5G非正交多址系统中使用全双工基站干扰的安全传输方案

A Secure Transmission Scheme Using Full-Duplex Base Station Jamming in 5G Non-Orthogonal Multiple Access Systems

为了保证5G非正交多址(NOMA)系统中私密信息上行传输过程的信息安全,提出了一种基于全双工基站干扰的物理层安全传输方案。首先,分别使用二项式点过程和泊松点过程,对NOMA上行传输系统中用户设备和窃听者的空间位置分布进行刻画,建立NOMA上行传输系统模型;其次,为了使低硬件复杂度的用户设备付出较小的开销实现安全传输,全双工基站在接收信息的同时发送人工噪声干扰潜在窃听者;最后,基于全双工基站干扰方案,使用随机几何理论对系统的可靠性和安全性进行分析。理论和仿真结果表明:用户设备距离基站越近,全双工基站干扰方案对安全吞吐量的提升越明显;即使对于距基站最远的用户设备,在最优的噪声功率下,该方案仍可以使其安全吞吐量提高约41%。

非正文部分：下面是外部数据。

(** * The lab4 text-chat relay: wire codec, server protocol engine, client receive loop

    A shallow embedding of [src/lab4/server.c] and of the parts of
    [src/lab4/client.c] that talk to it.

    Conventions of the embedding.
    - A C string (the bytes of a [char] array before its terminator) is a
      [string]; [strcmp(a, b) == 0] is [String.eqb a b] and [strlen] is
      [String.length].
    - [unsigned int] is [N] below [2^32]; [int] is [Z].
    - The two linked lists are Rocq lists in link order.  A [client_t] node
      carries the address it was allocated at, because [remove_client]
      and the [client] argument of [process_message] identify a node by
      its pointer.
    - Writing to a socket is recorded in an effect log.
    - A [string] stands for a terminated array.  Where the code leaves an
      array without its terminator ([strncpy] of [MAX_NAME] bytes or more
      into [id], [session] or [session_id]; a field of a received line
      longer than the array [sscanf] stores it in) what the program reads
      next depends on the bytes that follow the array in memory, which are
      not represented: the statements that depend on such a read carry the
      bound under which it does not happen.
    - [process_message] is one call running alone.  The per-client threads
      take [clients_mutex] and [sessions_mutex] inside the list functions
      only, so another thread can run between two of them; [login_test] and
      [login_finish] are the two halves of the LOGIN case on either side of
      such a point, and a [run] is the schedule in which no thread runs
      inside the pass of another. *)

From Stdlib Require Import List String Ascii Bool Arith NArith ZArith Lia.
Import ListNotations.

Local Open Scope list_scope.
Local Open Scope string_scope.

(** ** Constants of both programs *)

Definition MAX_NAME : nat := 50.
Definition MAX_DATA : nat := 1024.
Definition LINE_BUFFER : nat := 2048.

Definition LOGIN : N := 1.
Definition LO_ACK : N := 2.
Definition LO_NAK : N := 3.
Definition EXIT : N := 4.
Definition JOIN : N := 5.
Definition JN_ACK : N := 6.
Definition JN_NAK : N := 7.
Definition LEAVE_SESS : N := 8.
Definition NEW_SESS : N := 9.
Definition NS_ACK : N := 10.
Definition MESSAGE : N := 11.
Definition QUERY : N := 12.
Definition QU_ACK : N := 13.

Definition UINT_MODULUS : N := 2 ^ 32.
Definition ULONG_MODULUS : N := 2 ^ 64.

(** [struct message]. *)
Record message : Set := mkMessage {
  type : N;
  size : N;
  source : string;
  data : string
}.

(** What fits in a [struct message]: two [unsigned int] and two terminated
    strings in arrays of [MAX_NAME] and [MAX_DATA] bytes. *)
Definition message_fits (m : message) : Prop :=
  (type m < UINT_MODULUS)%N /\ (size m < UINT_MODULUS)%N /\
  String.length (source m) < MAX_NAME /\ String.length (data m) < MAX_DATA.

(** [memset(&msg, 0, sizeof(msg))]. *)
Definition zero_message : message := mkMessage 0 0 "" "".

(** ** C library functions on strings *)

(** [strncpy(dst, src, n)] into an array of [n] bytes: the bytes stored,
    that is the first [n] bytes of [src].  When [src] has [n] bytes or more
    they fill the array and no terminator is stored: the result is then the
    content of the array, not a string the program can read back with
    [strcmp], [strlen] or [%s] (see [terminated]). *)
Definition strncpy (src : string) (n : nat) : string := substring 0 n src.

(** What [snprintf(buf, cap, ...)] leaves in [buf] when the formatted text
    is [text]: at most [cap - 1] bytes of it. *)
Definition snprintf (cap : nat) (text : string) : string :=
  substring 0 (cap - 1) text.

(** The [%u] conversion of [printf]: the decimal digits of an
    [unsigned int], least significant first, at most ten of them. *)
Definition digit_char (d : N) : ascii := ascii_of_N (48 + d).

Fixpoint fmt_digits (fuel : nat) (n : N) (acc : string) : string :=
  match fuel with
  | O => acc
  | S fuel' =>
      let acc' := String (digit_char (n mod 10)) acc in
      if (n / 10 =? 0)%N then acc' else fmt_digits fuel' (n / 10) acc'
  end.

Definition fmt_u (n : N) : string := fmt_digits 10 n "".

Definition newline : ascii := "010"%char.
Definition colon : ascii := ":"%char.

(** [isspace] in the C locale. *)
Definition isspace (c : ascii) : bool :=
  let n := N_of_ascii c in
  (n =? 32)%N || ((9 <=? n)%N && (n <=? 13)%N).

Fixpoint skip_space (s : string) : string :=
  match s with
  | String c s' => if isspace c then skip_space s' else s
  | EmptyString => s
  end.

Definition isdigit (c : ascii) : bool :=
  let n := N_of_ascii c in (48 <=? n)%N && (n <=? 57)%N.

(** The longest prefix of decimal digits, and what follows it. *)
Fixpoint scan_digits (s : string) : string * string :=
  match s with
  | String c s' =>
      if isdigit c then let (ds, rest) := scan_digits s' in (String c ds, rest)
      else ("", s)
  | EmptyString => ("", s)
  end.

(** The number a string of digits denotes, most significant digit first. *)
Fixpoint digits_value (acc : N) (ds : string) : N :=
  match ds with
  | String c ds' => digits_value (10 * acc + (N_of_ascii c - 48)) ds'
  | EmptyString => acc
  end.

(** What may follow a number for [scan_digits] to stop there. *)
Definition stops_digits (rest : string) : Prop :=
  match rest with
  | String c _ => isdigit c = false
  | EmptyString => True
  end.

(** The longest prefix without the byte [stop], and what follows it: the
    scan sets [%[^:]] and [%[^\n]]. *)
Fixpoint scan_until (stop : ascii) (s : string) : string * string :=
  match s with
  | String c s' =>
      if Ascii.eqb c stop then ("", s)
      else let (pre, rest) := scan_until stop s' in (String c pre, rest)
  | EmptyString => ("", s)
  end.

(** Every byte of [s] satisfies [P]. *)
Fixpoint string_forall (P : ascii -> bool) (s : string) : bool :=
  match s with
  | String c s' => P c && string_forall P s'
  | EmptyString => true
  end.

(** The byte [c] does not occur in [s]. *)
Definition without (c : ascii) (s : string) : bool :=
  string_forall (fun x => negb (Ascii.eqb x c)) s.

(** The terminator of a C string. *)
Definition NUL : ascii := "000"%char.

(** A [char] array read as a C string ([sscanf], [%s]): its bytes up to the
    first [NUL]. *)
Definition c_string (bytes : string) : string := fst (scan_until NUL bytes).

(** The string fits an array of [n] bytes with its terminator. *)
Definition terminated (s : string) (n : nat) : Prop := String.length s < n.

Inductive conversion (A : Type) : Type :=
  | InputFailure : conversion A
  | MatchingFailure : conversion A
  | Converted : A -> string -> conversion A.
Arguments InputFailure {A}.
Arguments MatchingFailure {A}.
Arguments Converted {A} _ _.

(** The [%u] conversion of [scanf]: white space is skipped, a sign is
    accepted, at least one digit is required.  The digits are converted as
    [strtoul] does, to an [unsigned long] of 64 bits that is negated after
    a [-] and stays at [ULONG_MAX] when the digits do not fit, and the
    result is stored in an [unsigned int] (C leaves a value that does not
    fit to the library; this is what the GNU library does). *)
Definition scan_u (s : string) : conversion N :=
  match skip_space s with
  | EmptyString => InputFailure
  | String c s' =>
      let negative := Ascii.eqb c "-"%char in
      let signed := negative || Ascii.eqb c "+"%char in
      let (ds, rest) := scan_digits (if signed then s' else String c s') in
      match ds with
      | EmptyString => MatchingFailure
      | _ =>
          let v := (digits_value 0 ds mod UINT_MODULUS)%N in
          Converted
            (if (ULONG_MODULUS <=? digits_value 0 ds)%N then (UINT_MODULUS - 1)%N
             else if negative then ((UINT_MODULUS - v) mod UINT_MODULUS)%N else v) rest
      end
  end.

Definition set_type (m : message) (v : N) := mkMessage v (size m) (source m) (data m).
Definition set_size (m : message) (v : N) := mkMessage (type m) v (source m) (data m).
Definition set_source (m : message) (v : string) := mkMessage (type m) (size m) v (data m).
Definition set_data (m : message) (v : string) := mkMessage (type m) (size m) (source m) v.

(** [sscanf(buffer, "%u:%u:%[^:]:%[^\n]", &msg.type, &msg.size, msg.source, msg.data)]
    on the C string [buffer]: the number of conversions made ([-1] for
    [EOF]) and [msg] with the converted fields stored.  The two scan sets
    have no width: a third field of [MAX_NAME] bytes or more, or a fourth
    of [MAX_DATA] bytes or more, is written past its array, and what [msg]
    then reads as is not what is returned here; the result is the content
    of [msg] for the lines whose fields fit ([message_fits]). *)
Definition sscanf_message (buffer : string) (msg : message) : Z * message :=
  match scan_u buffer with
  | InputFailure => ((-1)%Z, msg)
  | MatchingFailure => (0%Z, msg)
  | Converted t r1 =>
      let msg := set_type msg t in
      match r1 with
      | String ":" r2 =>
          match scan_u r2 with
          | Converted sz r3 =>
              let msg := set_size msg sz in
              match r3 with
              | String ":" r4 =>
                  match scan_until colon r4 with
                  | (EmptyString, _) => (2%Z, msg)
                  | (src, r5) =>
                      let msg := set_source msg src in
                      match r5 with
                      | String ":" r6 =>
                          match scan_until newline r6 with
                          | (EmptyString, _) => (3%Z, msg)
                          | (d, _) => (4%Z, set_data msg d)
                          end
                      | _ => (3%Z, msg)
                      end
                  end
              | _ => (2%Z, msg)
              end
          | _ => (1%Z, msg)
          end
      | _ => (1%Z, msg)
      end
  end.

(** The text [snprintf] formats from ["%u:%u:%s:%s\n"]. *)
Definition frame_text (msg : message) : string :=
  fmt_u (type msg) ++ ":" ++ fmt_u (size msg) ++ ":" ++ source msg ++ ":" ++
  data msg ++ String newline "".

(** The line of a frame, without its newline. *)
Definition frame_line (m : message) : string :=
  fmt_u (type m) ++ ":" ++ fmt_u (size m) ++ ":" ++ source m ++ ":" ++ data m.
(** ** C6: R squared *)

(** C6 at a benchmark of twelve months of 1%: the computed sample variance
    of the benchmark is 3.28e-36, not 0 (the rounded mean is not 0.01, as in
    C3, and the variance is a sum of twelve equal positive squares), the
    correlation is a number and R squared is its square, not the undefined
    marker.  And at fund 0, 1 and benchmark 0, 2^-600 the squared
    deviations of the benchmark underflow, its sample variance is exactly 0
    and [beta] returns NaN by its guard; [r_squared] has no guard: the
    covariance 2^-601 divided by the standard deviation 0 is +inf, clipped to
    1, and R squared is [1 ** 2]. *)
Theorem r_squared_zero_variance_defined :
  let fund12 := map (fun z => dec z 1000) [10; -20; 15; 0; -10; 25; 5; -5; 30; 12; -8; 7]%Z in
  let benchmark12 := repeat (dec 1 100) 12 in
  let fund := [of_Z 0; of_Z 1] : list spec_float in
  let benchmark := [of_Z 0; pow2 (-600)] in
  (sample_variance benchmark12 == zero)%flt = false /\
  fisnan (np_corrcoef01 fund12 benchmark12) = false /\
  (forall pow_F : Pow spec_float,
     r_squared fund12 benchmark12 = Some (fpow (np_corrcoef01 fund12 benchmark12) (of_Z 2))) /\
  (sample_variance benchmark == zero)%flt = true /\
  beta fund benchmark = Some nan /\
  np_corrcoef01 fund benchmark = one /\
  (forall pow_F : Pow spec_float, r_squared fund benchmark = Some (fpow one (of_Z 2))).
Proof.
  cbv zeta.
  split; [vm_compute; reflexivity|].
  split; [vm_compute; reflexivity|].
  split; [intros pow_F; reflexivity|].
  split; [vm_compute; reflexivity|].
  split; [vm_compute; reflexivity|].
  split; [vm_compute; reflexivity|].
  intros pow_F; reflexivity.
Qed.

(** ** C7: annualized return over one year *)

(** C7: twelve months of the same return [r], none missing.  The exponent
    12 / 12 is exactly 1 and [pow(x, 1) = x], so the annualized return is the
    product of the twelve factors [1 + r], minus 1: in exact arithmetic this
    is [(1 + r)^12 - 1], in binary64 it is that expression evaluated with one
    rounding per operation. *)
Theorem annualized_return_constant_year :
  (forall (pow_F : Pow spec_float), (forall x : spec_float, fpow x one = x) ->
   forall r : spec_float, fisnan r = false ->
   annualized_return (repeat r 12) = (np_prod (repeat (one + r)%flt 12) - one)%flt)
  /\
  (forall (pow_F : Pow xq), (forall x : xq, fpow x one = x) ->
   forall q : Q,
   is_fin (annualized_return (repeat (XFin q) 12)) ((1 + q) ^ 12 - 1)%Q).
Proof.
  split.
  - intros pow_F Hpow r Hr. apply annualized_return_year; auto.
  - intros pow_F Hpow q.
    rewrite (annualized_return_year Hpow eq_refl (XFin q) eq_refl).
    apply x_sub_fin; [|exact is_fin_one].
    apply np_prod_year_exact.
    apply x_add_fin; [exact is_fin_one|]. cbn. reflexivity.
Qed.

Lemma annualized_return_constant_year_witness :
  @annualized_return _ _ pow_unit_exponent (repeat (dec 1 100) 12) =
  (np_prod (repeat (one + dec 1 100)%flt 12) - one)%flt.
Proof.
  apply (proj1 annualized_return_constant_year pow_unit_exponent).
  - intros x. reflexivity.
  - reflexivity.
Defined.

(** ** C8: infinite results *)




(** ** C9: Omega when every return is the threshold *)

(** C9: when the series has at least one value and every value equals the
    (finite) threshold, both sums are zero and Omega is the sentinel 1000,
    not the undefined marker. *)
Theorem omega_ratio_all_at_threshold (returns : list spec_float) (threshold : spec_float) :
  is_inf threshold = false ->
  (exists r, In r returns /\ fisnan r = false) ->
  (forall r, In r returns -> fisnan r = false -> (r == threshold)%flt = true) ->
  (omega_gains (filter notnan returns) threshold == zero)%flt = true /\
  (omega_losses (filter notnan returns) threshold == zero)%flt = true /\
  omega_ratio returns threshold = of_Z 1000 /\
  fisnan (omega_ratio returns threshold) = false.
Proof.
  intros Ht Hex Hall.
  destruct (omega_ratio_at_threshold_b64 returns threshold Ht Hex Hall) as (Hg & Hl & E).
  rewrite E. repeat split; auto.
Qed.

Lemma omega_ratio_all_at_threshold_witness :
  omega_ratio [dec 1 100; nan; dec 1 100] (dec 1 100) = (of_Z 1000 : spec_float).
Proof.
  apply (omega_ratio_all_at_threshold [dec 1 100; nan; dec 1 100] (dec 1 100)).
  - reflexivity.
  - exists (dec 1 100). split; [simpl; tauto | reflexivity].
  - intros r [E|[E|[E|[]]]] Hr; subst r; try discriminate Hr; vm_compute; reflexivity.
Defined.

(** ** C10: tracking error is symmetric *)

(** C10: the tracking error of the fund against the benchmark is the
    tracking error of the benchmark against the fund, bit for bit: the
    active returns change sign, their mean changes sign, the deviations
    change sign and the squares are the same. *)
Theorem tracking_error_symmetric (returns benchmark_returns : list spec_float) :
  tracking_error returns benchmark_returns = tracking_error benchmark_returns returns.
Proof.
  unfold tracking_error. rewrite (broadcast_swap returns benchmark_returns).
  destruct (broadcast returns benchmark_returns) as [pairs|]; cbn [option_map]; [|reflexivity].
  pose proof (filter_notnan_opp_rel _ _ (active_returns_swap pairs)) as H.
  rewrite <- (Forall2_same_length opp_rel _ _ H).
  destruct (_ <=? 1); [reflexivity|].
  unfold np_std. now rewrite (np_var_opp_rel 1 _ _ H).
Qed.

End Claims.

(** * Further properties of the metrics *)

(** ** binary64: the order of the comparisons *)

Section B64Order.
Import B64.

Lemma SFleb_notnan (a b : spec_float) :
  SFleb a b = true -> b64_isnan a = false /\ b64_isnan b = false.
Proof. destruct a, b; try discriminate; auto. Qed.

Lemma SFleb_refl (a : spec_float) : b64_isnan a = false -> SFleb a a = true.
Proof.
  destruct a as [s|s| |s m e]; try discriminate; intros _; unfold SFleb; cbn [SFcompare].
  - reflexivity.
  - now destruct s.
  - change (Pos.compare_cont Eq m m) with (m ?= m)%positive.
    rewrite Z.compare_refl, Pos.compare_refl. now destruct s.
Qed.

Lemma SFleb_total (a b : spec_float) :
  b64_isnan a = false -> b64_isnan b = false -> SFleb a b = true \/ SFleb b a = true.
Proof.
  destruct a as [sa|sa| |sa ma ea], b as [sb|sb| |sb mb eb]; try discriminate;
    intros _ _; unfold SFleb; cbn [SFcompare];
    try (destruct sa; auto; fail); try (destruct sb; auto; fail);
    try (destruct sa, sb; auto; fail); auto.
  change (Pos.compare_cont Eq ma mb) with (ma ?= mb)%positive.
  change (Pos.compare_cont Eq mb ma) with (mb ?= ma)%positive.
  rewrite (Z.compare_antisym ea eb), (Pos.compare_antisym ma mb).
  destruct sa, sb; auto; destruct (ea ?= eb)%Z; cbn; auto;
    destruct (ma ?= mb)%positive; cbn; auto.
Qed.

Lemma SFleb_trans (a b c : spec_float) :
  SFleb a b = true -> SFleb b c = true -> SFleb a c = true.
Proof.
  destruct a as [sa|sa| |sa ma ea], b as [sb|sb| |sb mb eb], c as [sc|sc| |sc mc ec];
    try discriminate; unfold SFleb; cbn [SFcompare];
    try (destruct sa; try discriminate; try reflexivity; fail);
    try (destruct sb; try discriminate; try reflexivity; fail);
    try (destruct sc; try discriminate; try reflexivity; fail);
    try (destruct sa, sb; try discriminate; try reflexivity; fail);
    try (destruct sa, sc; try discriminate; try reflexivity; fail);
    try (destruct sb, sc; try discriminate; try reflexivity; fail);
    try (destruct sa, sb, sc; try discriminate; try reflexivity; fail);
    try reflexivity.
  change (Pos.compare_cont Eq ma mb) with (ma ?= mb)%positive.
  change (Pos.compare_cont Eq mb mc) with (mb ?= mc)%positive.
  change (Pos.compare_cont Eq ma mc) with (ma ?= mc)%positive.
  destruct sa, sb, sc; try discriminate; try reflexivity;
    destruct (Z.compare_spec ea eb), (Z.compare_spec eb ec), (Z.compare_spec ea ec);
    try discriminate; try reflexivity; try lia;
    destruct (Pos.compare_spec ma mb), (Pos.compare_spec mb mc), (Pos.compare_spec ma mc);
    cbn; try discriminate; try reflexivity; try lia.
Qed.

End B64Order.

(** ** Worst month *)

Section B64WorstMonth.
Import B64.

Lemma fmin_spec (a b : spec_float) :
  b64_isnan (fmin a b) = b64_isnan a && b64_isnan b /\
  (fmin a b = a \/ fmin a b = b) /\
  (b64_isnan a = false -> SFleb (fmin a b) a = true) /\
  (b64_isnan b = false -> SFleb (fmin a b) b = true).
Proof.
  unfold fmin. cbn [fleb fisnan b64_arith].
  destruct (SFleb a b) eqn:L; cbn [orb].
  - destruct (SFleb_notnan a b L) as [Na Nb]. rewrite Na.
    repeat split; auto. intros _. now apply SFleb_refl.
  - destruct (b64_isnan b) eqn:Nb.
    + rewrite Bool.andb_true_r. repeat split; auto; try discriminate.
      intros Na. now apply SFleb_refl.
    + rewrite Nb, Bool.andb_false_r. repeat split; auto.
      * intros Na. destruct (SFleb_total a b Na Nb) as [H|H]; [congruence|exact H].
      * intros _. now apply SFleb_refl.
Qed.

A secure physical layer transmission scheme using full-duplex base station jamming is proposed to guarantee the information security during the uplink transmission in 5G non-orthogonal multiple access (NOMA) systems. Firstly, the binomial point processes and Poisson point processes are used to characterize the spatial distribution of user equipments and eavesdroppers in a NOMA uplink transmission system, and a NOMA uplink transmission model is established. Then, in order to achieve secure transmission with limited overhead increment by user equipment with low hardware complexity, the base stations not only receive the signals but also keep emitting jamming signals all the time to degrade the performance of any potential eavesdropper. Finally, based on the full-duplex jamming scheme the reliability and security of the system are analyzed using the stochastic geometry theory. Simulation and theoretical results show that the user equipments that are closer to the base station have more security enhancement using the proposed scheme. Even for the user equipment that is farthest from the base station, the proposed scheme can still increase its secrecy throughput by about 41% at the optimal jamming power.